Transversal modes and acoustic attenuation performance of a perforated tube dissipative silencer

The two-dimensional finite element method was used to calculate the transversal modes of a perforated tube dissipative silencer, and the numerical mode matching method was developed to predict its acoustic attenuation performance. The corresponding formulation was derived and the computational code was written. For a circular concentric configuration, the transmission losses achieved using the numerical mode matching method, the three-dimensional finite element method and tests agreed well. This fact demonstrated the correctness of the 2-D finite element method to calculate the transversal modes and that of the numerical mode matching method to predict the transmission loss of a perforated tube dissipative silencer, respectively.
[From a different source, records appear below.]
Lemma unlink_sound d n i : sound d -> names d !! n = Some i -> ~ special n -> n <> LOCK ->
  let d' := with_inode i (add_links (-1)) (mkDirectory (delete n (names d)) (inodes d) (fresh d)) in
  sound d' /\ content d' = content d /\ names d' !! BACKUP = names d !! BACKUP /\ names d' !! DATA = names d !! DATA.
Proof.
  intros [A B C D E F] Hn Hs Hl d'. assert (n <> DATA /\ n <> BACKUP) as [Hnd Hnb] by (unfold special in Hs; tauto).
  assert (Hkeep : forall m j, m <> n -> names d !! m = Some j -> inodes d' !! j = inodes d !! j).
  { intros m j Hm H. cbn. rewrite lookup_alter_ne; [done|]. intros ->. by destruct (C n m j Hn H). }
  assert (Hnames : forall m j, names d' !! m = Some j -> m <> n /\ names d !! m = Some j) by (intros m j H; cbn in H; apply lookup_delete_Some in H as [? ?]; done).
  assert (Hdata : names d' !! DATA = names d !! DATA) by (cbn; by rewrite lookup_delete_ne).
  assert (Hback : names d' !! BACKUP = names d !! BACKUP) by (cbn; by rewrite lookup_delete_ne).
  split; [|split; [|done]].
  - split.
    + intros j x H. cbn in H. apply lookup_alter_Some in H as [(-> & y & H & _)|[_ H]]; eauto.
    + intros m j H. apply Hnames in H as [Hm H]. rewrite (Hkeep m j Hm H). eauto.
    + intros m m' j H H'. apply Hnames in H as [_ H], H' as [_ H']. eauto.
    + intros j x H Hx. rewrite Hback. apply Hnames in H as [Hm H]. rewrite (Hkeep _ _ Hm H) in Hx. eauto.
    + intros j x H Hx. rewrite Hdata. apply Hnames in H as [Hm H]. rewrite (Hkeep _ _ Hm H) in Hx. eauto.
    + intros j x H Hx. apply Hnames in H as [Hm H]. rewrite (Hkeep _ _ Hm H) in Hx. eauto.
  - apply content_names; [done|]. intros j H. by apply (Hkeep DATA).
Qed.
(* ===== verification/GumPrologue.v ===== *)
(** * Entries of functions that Gum must not patch

    [src/unsafe_gum_prologue.c] and [src/general_listener/attach_policy.c]: a
    target is attached to only when the five bytes that Gum writes do not run
    over its first return and when its first instructions survive relocation;
    tail jumps and calls through a PLT get a plan of their own.  Code is read
    as the bytes that follow an address. *)

From Stdlib Require Import String.
From S2P Require Import Prelude TargetSelector EnvParser ExecMemory ExecEnv RuntimeConfig.
Import Config.

Module Prologue.

(** The byte at a distance from the address. *)
Definition code := nat -> Z.
Definition advance (n : nat) (c : code) : code := fun k => c (n + k)%nat.
Definition one_of (l : list Z) (b : Z) : bool := existsb (fun x => b =? x) l.
Definition between (a b x : Z) : bool := (a <=? x) && (x <=? b).
(** The bytes from an offset on are these. *)
Fixpoint is_at (c : code) (k : nat) (l : list Z) : bool := match l with [] => true | b :: l => (c k =? b) && is_at c (S k) l end.

(** ** The policy *)

Inductive PeakUnsafeGumProloguePolicy := PEAK_UNSAFE_GUM_PROLOGUE_POLICY_DEFAULT | PEAK_UNSAFE_GUM_PROLOGUE_POLICY_CONSERVATIVE.

(** With the flag [*valid_out]. *)
Definition peak_unsafe_gum_prologue_policy_from_env (value : option cstring) : PeakUnsafeGumProloguePolicy * bool :=
  match value with
  | None | Some [] => (PEAK_UNSAFE_GUM_PROLOGUE_POLICY_DEFAULT, true)
  | _ =>
      if existsb (peak_general_listener_ascii_equal_ci value) ["default"; "audited"; "narrow"]%string then (PEAK_UNSAFE_GUM_PROLOGUE_POLICY_DEFAULT, true)
      else if existsb (peak_general_listener_ascii_equal_ci value) ["conservative"; "broad"]%string then (PEAK_UNSAFE_GUM_PROLOGUE_POLICY_CONSERVATIVE, true)
      else (PEAK_UNSAFE_GUM_PROLOGUE_POLICY_DEFAULT, false)
  end.

Definition peak_unsafe_gum_prologue_policy_name (policy : PeakUnsafeGumProloguePolicy) : string :=
  match policy with PEAK_UNSAFE_GUM_PROLOGUE_POLICY_DEFAULT => "default" | PEAK_UNSAFE_GUM_PROLOGUE_POLICY_CONSERVATIVE => "conservative" end.

(** ** x86-64: patterns *)

Definition peak_x86_match_endbr (c : code) (available : nat) : option nat :=
  if (4 <=? available)%nat && is_at c 0 [0xf3; 0x0f; 0x1e] && one_of [0xfa; 0xfb] (c 3%nat) then Some 4%nat else None.
(** What is skipped before the patterns. *)
Definition endbr_size (c : code) : nat := default 0%nat (peak_x86_match_endbr c 4%nat).

Definition peak_x86_match_zero_rdx (c : code) : option nat :=
  if one_of [0x30; 0x32; 0x28; 0x2a; 0x31; 0x33; 0x29; 0x2b] (c 0%nat) && (c 1%nat =? 0xd2) then Some 2%nat
  else if (c 0%nat =? 0x48) && one_of [0x31; 0x33; 0x29; 0x2b] (c 1%nat) && (c 2%nat =? 0xd2) then Some 3%nat
  else if is_at c 0 [0xb2; 0x00] then Some 2%nat
  else if is_at c 0 [0xba; 0x00; 0x00; 0x00; 0x00] then Some 5%nat
  else None.

Definition peak_x86_match_zero_eax (c : code) : bool := one_of [0x31; 0x33] (c 0%nat) && (c 1%nat =? 0xc0).

Definition peak_x86_match_first_indexed_load_after_zero (c : code) : bool := is_at c 0 [0x8b; 0x0c] && one_of [0x07; 0x38] (c 2%nat).

Definition peak_x86_match_rdx_counter_update_after_load (c : code) : bool :=
  is_at c 0 [0xfe; 0xc2] || is_at c 0 [0xff; 0xc2] || is_at c 0 [0x48; 0xff; 0xc2] ||
  (c 0%nat =? 0x80) && one_of [0xc2; 0xea] (c 1%nat) && negb (c 2%nat =? 0x00) ||
  (c 0%nat =? 0x83) && one_of [0xc2; 0xea] (c 1%nat) && negb (c 2%nat =? 0x00) ||
  is_at c 0 [0x48; 0x83] && one_of [0xc2; 0xea] (c 2%nat) && negb (c 3%nat =? 0x00).

Definition return_opcode (b : Z) : bool := one_of [0xc2; 0xc3; 0xca; 0xcb] b.
Definition peak_x86_immediate_contains_return_opcode (immediate : code) (size : nat) : bool := existsb (fun i => return_opcode (immediate i)) (seq 0 size).

Definition peak_x86_has_high_movabs_at_entry (c : code) : bool :=
  let c := advance (endbr_size c) c in
  between 0x40 0x4f (c 0%nat) && Z.testbit (c 0%nat) 3 && Z.testbit (c 0%nat) 0 && between 0xb8 0xbf (c 1%nat) &&
  existsb (fun i => return_opcode (c (2 + i)%nat)) (seq 0 8).

Definition peak_x86_has_rdx_prefix_prologue (c : code) : bool :=
  let c := advance (endbr_size c) c in
  match peak_x86_match_zero_rdx c with
  | None => false
  | Some zero_size =>
      peak_x86_match_zero_eax (advance zero_size c) &&
      peak_x86_match_first_indexed_load_after_zero (advance (zero_size + 2) c) &&
      peak_x86_match_rdx_counter_update_after_load (advance (zero_size + 2 + 3) c)
  end.

(** ** x86-64: sizes of instructions *)

Definition peak_x86_modrm_tail_size (c : code) (available : nat) : option nat :=
  if (available =? 0)%nat then None
  else
    let modrm := c 0%nat in
    let md := Z.shiftr modrm 6 in
    let rm := Z.land modrm 7 in
    if negb (md =? 3) && (rm =? 4) && (available <? 1 + 1)%nat then None
    else
      let size :=
        if negb (md =? 3) && (rm =? 4) then (2 + if (md =? 0)%Z && (Z.land (c 1%nat) 7 =? 5)%Z then 4 else 0)%nat
        else (1 + if (md =? 0)%Z && (rm =? 5)%Z then 4 else 0)%nat in
      let size := (size + if (md =? 1)%Z then 1 else if (md =? 2)%Z then 4 else 0)%nat in
      if (available <? size)%nat then None else Some size.

Definition skipped_prefix (b : Z) : bool := one_of [0xf0; 0xf2; 0xf3; 0x2e; 0x36; 0x3e; 0x26; 0x64; 0x65; 0x67] b.
(** The loop over prefixes while [offset] is below its bound; [rex_w] and [operand16]. *)
Fixpoint skip_prefixes (todo : nat) (c : code) (offset : nat) (rex_w operand16 : bool) : nat * bool * bool :=
  match todo with
  | O => (offset, rex_w, operand16)
  | S todo =>
      if c offset =? 0x66 then skip_prefixes todo c (S offset) rex_w true
      else if skipped_prefix (c offset) then skip_prefixes todo c (S offset) rex_w operand16
      else if between 0x40 0x4f (c offset) then skip_prefixes todo c (S offset) (Z.testbit (c offset) 3) operand16
      else (offset, rex_w, operand16)
  end.

Section Decode.
Context (c : code) (available : nat).

(** The instruction ends at the size, when so many bytes may be looked at. *)
Definition sized (size : nat) (is_return : bool) : option (nat * bool) := if (available <? size)%nat then None else Some (size, is_return).
Definition sized_modrm (offset imm_size : nat) : option (nat * bool) :=
  match peak_x86_modrm_tail_size (advance offset c) (available - offset) with
  | None => None
  | Some modrm_tail => sized (offset + modrm_tail + imm_size) false
  end.

Definition decode_two_byte (offset : nat) : option (nat * bool) :=
  if (available <=? offset)%nat then None
  else
    let op := c offset in
    let offset := S offset in
    if one_of [0x05; 0x34] op then Some (offset, false)
    else if between 0x80 0x8f op then sized (offset + 4) false
    else if between 0x90 0x9f op || between 0xb6 0xbf op then sized_modrm offset 0
    else None.

(** The size and whether it is a return. *)
Definition peak_x86_decode_instruction_size : option (nat * bool) :=
  let '(offset, rex_w, operand16) := skip_prefixes available c 0 false false in
  if (available <=? offset)%nat then None
  else
    let op := c offset in
    let offset := S offset in
    if one_of [0xc3; 0xcb] op then Some (offset, true)
    else if one_of [0xc2; 0xca] op then sized (offset + 2) true
    else if between 0xb8 0xbf op then sized (offset + if rex_w then 8 else if operand16 then 2 else 4) false
    else if one_of [0x68; 0xe8; 0xe9] op then sized (offset + 4) false
    else if one_of [0x04; 0x0c; 0x14; 0x1c; 0x24; 0x2c; 0x34; 0x3c] (Z.land op 0xfe) then
      sized (offset + if Z.testbit op 0 then if operand16 then 2 else 4 else 1) false
    else if one_of [0x6a; 0xeb] op || between 0x70 0x7f op then sized (offset + 1) false
    else if between 0x50 0x5f op || one_of [0x90; 0x9c; 0x9d; 0xcc] op then Some (offset, false)
    else if one_of [0x80; 0x82; 0x83; 0xc0; 0xc1; 0xc6] op then sized_modrm offset 1
    else if one_of [0x81; 0xc7] op then sized_modrm offset (if operand16 then 2 else 4)
    else if (op <=? 0x3b) && (Z.land op 7 <=? 3) || one_of [0x84; 0x85] op || between 0x88 0x8f op || one_of [0xfe; 0xff] op then sized_modrm offset 0
    else if op =? 0x0f then decode_two_byte offset
    else None.

End Decode.

Definition min_patch_size : nat := 5.
(** [Some true] a return, [Some false] none, [None] undecodable; the loop moves
    on by at least one byte. *)
Fixpoint return_scan (todo : nat) (c : code) (offset : nat) : option bool :=
  match todo with
  | O => Some false
  | S todo =>
      if (min_patch_size <=? offset)%nat then Some false
      else
        match peak_x86_decode_instruction_size (advance offset c) (min_patch_size - offset) with
        | None => None
        | Some (insn_size, is_return) =>
            if (insn_size =? 0)%nat then None else if is_return then Some true else return_scan todo c (offset + insn_size)
        end
  end.
Definition peak_x86_has_return_before_entry_patch (c : code) : bool * bool :=
  match return_scan min_patch_size c (endbr_size c) with None => (false, true) | Some r => (r, false) end.

Definition peak_x86_has_return_opcode_mov_immediate_at_entry (c : code) : bool :=
  let c := advance (endbr_size c) c in
  let '(offset, rex_w, operand16) := skip_prefixes 8 c 0 false false in
  between 0xb8 0xbf (c offset) &&
  peak_x86_immediate_contains_return_opcode (advance (S offset) c) (if rex_w then 8 else if operand16 then 2 else 4).

(** ** AArch64: the scratch registers *)

Definition peak_arm64_note_ip (reg : Z) (seen : bool * bool) : bool * bool :=
  if reg =? 16 then (true, seen.2) else if reg =? 17 then (seen.1, true) else seen.

Definition masked (insn mask value : Z) : bool := Z.land insn mask =? value.
Definition peak_arm64_note_prefix_operands (insn : Z) (seen : bool * bool) : bool * bool :=
  let rd := Z.land insn 0x1f in
  let rn := Z.land (Z.shiftr insn 5) 0x1f in
  let rm := Z.land (Z.shiftr insn 16) 0x1f in
  let rt := rd in
  if masked insn 0x7f800000 0x52800000 || masked insn 0x7f800000 0x12800000 || masked insn 0x7f800000 0x72800000 then peak_arm64_note_ip rd seen
  else if masked insn 0x1f000000 0x11000000 then peak_arm64_note_ip rn (peak_arm64_note_ip rd seen)
  else if masked insn 0x1f000000 0x0a000000 then peak_arm64_note_ip rm (peak_arm64_note_ip rn (peak_arm64_note_ip rd seen))
  else if masked insn 0x1f000000 0x10000000 then peak_arm64_note_ip rd seen
  else if masked insn 0x7e000000 0x34000000 then peak_arm64_note_ip rt seen
  else if masked insn 0x3b000000 0x39000000 || masked insn 0x3b200c00 0x38000400 || masked insn 0x3b200c00 0x38000c00 || masked insn 0x3b200c00 0x38200800
    then peak_arm64_note_ip rn (peak_arm64_note_ip rt seen)
  else if masked insn 0xfffffc1f 0xd65f0000 then peak_arm64_note_ip rn seen
  else seen.

(** A little-endian word. *)
Definition word (c : code) (k : nat) : Z := c k + 0x100 * c (k + 1)%nat + 0x10000 * c (k + 2)%nat + 0x1000000 * c (k + 3)%nat.
Definition peak_arm64_conservative_both_ip_registers_in_prefix (c : code) : bool :=
  let seen := foldl (fun seen i => peak_arm64_note_prefix_operands (word c (i * 4)) seen) (false, false) (seq 0 4) in seen.1 && seen.2.

(** ** The checks of a build *)

Inductive architecture := X86_64 | AArch64 | Other.
Section Architecture.
Context (arch : architecture).

(** The reason, when the entry is unsafe. *)
Definition peak_has_default_unsafe_prologue (c : code) : option string :=
  match arch with X86_64 => if peak_x86_has_rdx_prefix_prologue c then Some "x86-rdx-prefix"%string else None | _ => None end.

Definition peak_has_conservative_unsafe_prologue (c : code) : option string :=
  match arch with
  | X86_64 =>
      if peak_x86_has_high_movabs_at_entry c then Some "x86-high-movabs-entry"%string
      else if peak_x86_has_return_opcode_mov_immediate_at_entry c then Some "x86-return-immediate-entry"%string
      else None
  | AArch64 => if peak_arm64_conservative_both_ip_registers_in_prefix c then Some "arm64-both-ip-prefix-conservative"%string else None
  | Other => None
  end.

(** [None]: the address is NULL. *)
Definition peak_unsafe_gum_prologue_check (address : option code) (policy : PeakUnsafeGumProloguePolicy) : option string :=
  match address with
  | None => None
  | Some c =>
      match peak_has_default_unsafe_prologue c with
      | Some reason => Some reason
      | None => match policy with PEAK_UNSAFE_GUM_PROLOGUE_POLICY_CONSERVATIVE => peak_has_conservative_unsafe_prologue c | _ => None end
      end
  end.

Definition peak_gum_prologue_too_short_for_attach (address : option code) : option string :=
  match address, arch with
  | Some c, X86_64 => if (peak_x86_has_return_before_entry_patch c).1 then Some "x86-return-before-entry-patch"%string else None
  | _, _ => None
  end.

Definition peak_unsafe_gum_support_prologue_check (address : option code) : option string := None.

(** ** The attach policy *)

Record attach_policy := mkAttachPolicy {
  peak_attach_policy_initialized : bool;
  peak_allow_unsafe_gum_prologue : bool;
  peak_unsafe_gum_prologue_policy : PeakUnsafeGumProloguePolicy
}.
Definition initial_attach_policy : attach_policy := mkAttachPolicy false false PEAK_UNSAFE_GUM_PROLOGUE_POLICY_DEFAULT.

(** The environment is the one at the call. *)
Definition peak_general_listener_init_attach_policy_once (getenv : string -> option cstring) (s : attach_policy) : attach_policy :=
  let '(policy, policy_valid) := peak_unsafe_gum_prologue_policy_from_env (getenv "PEAK_UNSAFE_GUM_PROLOGUE_POLICY"%string) in
  mkAttachPolicy (peak_attach_policy_initialized s) (peak_general_listener_env_value_truthy (getenv "PEAK_ALLOW_UNSAFE_GUM_PROLOGUE"%string))
    (if policy_valid then policy else PEAK_UNSAFE_GUM_PROLOGUE_POLICY_DEFAULT).

(** [g_once_init_enter] lets one caller through. *)
Definition peak_general_listener_init_attach_policy (getenv : string -> option cstring) (s : attach_policy) : attach_policy :=
  if peak_attach_policy_initialized s then s
  else
    let s := peak_general_listener_init_attach_policy_once getenv s in
    mkAttachPolicy true (peak_allow_unsafe_gum_prologue s) (peak_unsafe_gum_prologue_policy s).

Definition is_none {A} (o : option A) : bool := match o with None => true | Some _ => false end.
Definition peak_general_listener_attach_target_is_supported (getenv : string -> option cstring) (s : attach_policy) (address : option code) : bool * attach_policy :=
  let s := peak_general_listener_init_attach_policy getenv s in
  (peak_allow_unsafe_gum_prologue s ||
   is_none (peak_gum_prologue_too_short_for_attach address) && is_none (peak_unsafe_gum_prologue_check address (peak_unsafe_gum_prologue_policy s)), s).

Definition peak_general_listener_support_attach_target_is_supported (getenv : string -> option cstring) (s : attach_policy) : bool * attach_policy :=
  (true, peak_general_listener_init_attach_policy getenv s).

End Architecture.

(** The names that [readdir] gives and whether it ended without an error. *)
Fixpoint count_tasks (names : list cstring) (task_count : nat) : option nat :=
  match names with
  | [] => Some task_count
  | n :: names =>
      if char_at n 0 =? ch "." then count_tasks names task_count
      else if (1 <? S task_count)%nat then None else count_tasks names (S task_count)
  end.
Definition peak_general_listener_startup_attach_can_skip_stop (task_dir : option (list cstring * bool)) : bool :=
  match task_dir with
  | None => false
  | Some (names, read_ok) => match count_tasks names 0 with None => false | Some task_count => read_ok && (task_count =? 1)%nat end
  end.

End Prologue.
(** An entry that begins with another instruction loads no constant. *)
Lemma foreign_loads_nothing c e tail : landing_pad c e -> foreign tail -> holds_at c 0 (endbr_bytes e ++ tail) ->
  peak_x86_has_return_opcode_mov_immediate_at_entry c = false.
Proof.
  intros He (ps & ops & rest & -> & Hps & Hops) Hc. unfold peak_x86_has_return_opcode_mov_immediate_at_entry. rewrite (endbr_size_exact c e) by done.
  apply holds_app in Hc as [_ Hc]. cbn [Nat.add] in Hc. rewrite <- (Nat.add_0_r (length (endbr_bytes e))) in Hc. apply holds_advance in Hc.
  set (c' := advance (length (endbr_bytes e)) c) in *. clearbody c'. apply holds_app in Hc as [Hc1 Hc]. apply holds_app in Hc as [Hc2 _]. cbn [Nat.add] in Hc2.
  destruct (foreign_opcode_first ops Hops) as (b & l & -> & Hb & Hmov). apply holds_cons in Hc2 as [Eb _].
  destruct (decide (length ps <= 8)%nat) as [Hn|Hn].
  - destruct (skip_prefixes_any c' ps (8 - length ps) 0 false false Hc1 Hps) as (w & o & E). cbn [Nat.add] in E.
    rewrite (skip_prefixes_stops c' (length ps)) in E by (by rewrite Eb). replace (length ps + (8 - length ps))%nat with 8%nat in E by lia. rewrite E, Eb, Hmov. done.
  - pose proof (skip_prefixes_short c' ps 8 0 false false Hc1 Hps ltac:(lia)) as E. destruct (skip_prefixes _ _ _ _ _) as [[k w] o]. cbn in E. subst k.
    destruct (lookup_lt_is_Some_2 ps 8) as [x Hx]; [lia|]. pose proof (Hc1 _ _ Hx) as Ex. cbn [Nat.add] in Ex. rewrite Ex.
    assert (Hp : is_prefix x = true) by (rewrite forallb_forall in Hps; apply Hps, list_elem_of_In; by eapply list_elem_of_lookup_2).
    assert (Hm : between 0xb8 0xbf x = false); [|by rewrite Hm]. apply not_true_iff_false. intros Hm. unfold between in Hm. apply andb_true_iff in Hm as [M1 M2].
    apply Z.leb_le in M1, M2. unfold is_prefix, legacy_prefix, skipped_prefix, one_of, between, existsb in Hp.
    repeat (rewrite (proj2 (Z.eqb_neq x _)) in Hp by lia). cbn [orb] in Hp. apply andb_true_iff in Hp as [_ Hp]. apply Z.leb_le in Hp. lia.
Qed.

(** A load with REX.W and REX.B is also a load: the narrower check adds a reason only. *)
Lemma high_movabs_covered c : peak_x86_has_high_movabs_at_entry c = true -> peak_x86_has_return_opcode_mov_immediate_at_entry c = true.
Proof.
  unfold peak_x86_has_high_movabs_at_entry, peak_x86_has_return_opcode_mov_immediate_at_entry. set (c' := advance _ c). clearbody c'.
  rewrite !andb_true_iff. intros [[[[Hr Hw] _] Hb] Hi]. destruct (rex_not_legacy _ Hr) as [E1 E2]. cbn [skip_prefixes]. rewrite E1, E2, Hr, Hw.
  assert (Ho : opcode_byte (c' 1%nat) = true).
  { unfold between in Hb. apply andb_true_iff in Hb as [H1 H2]. apply Z.leb_le in H1, H2. unfold opcode_byte, legacy_prefix, skipped_prefix, one_of, between, existsb.
    repeat (rewrite (proj2 (Z.eqb_neq (c' 1%nat) _)) by lia). by rewrite (proj2 (Z.leb_gt (c' 1%nat) 0x4f)), andb_false_r by lia. }
  pose proof (skip_prefixes_stops c' 1 7 true false Ho) as E. cbn [skip_prefixes] in E. rewrite E, Hb. exact Hi.
Qed.

End PrologueProofs.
The numerical mode matching method was then used to investigate the effects of hole diameter, porosity, density of sound-absorbing material and offset of a perforated tube on the transversal modes and acoustic attenuation characteristics of the circular straight-through perforated tube dissipative silencer. The results showed that smaller hole diameter or higher porosity or bigger offset of perforated tube may lead to wider effective frequency range of plane wave domination, better acoustic attenuation performance in a high-frequency range, and worse acoustic attenuation performance in a middle-frequency range; increasing the filling density of sound-absorbing material may improve the acoustic attenuation of the silencer in a mid to high frequency range.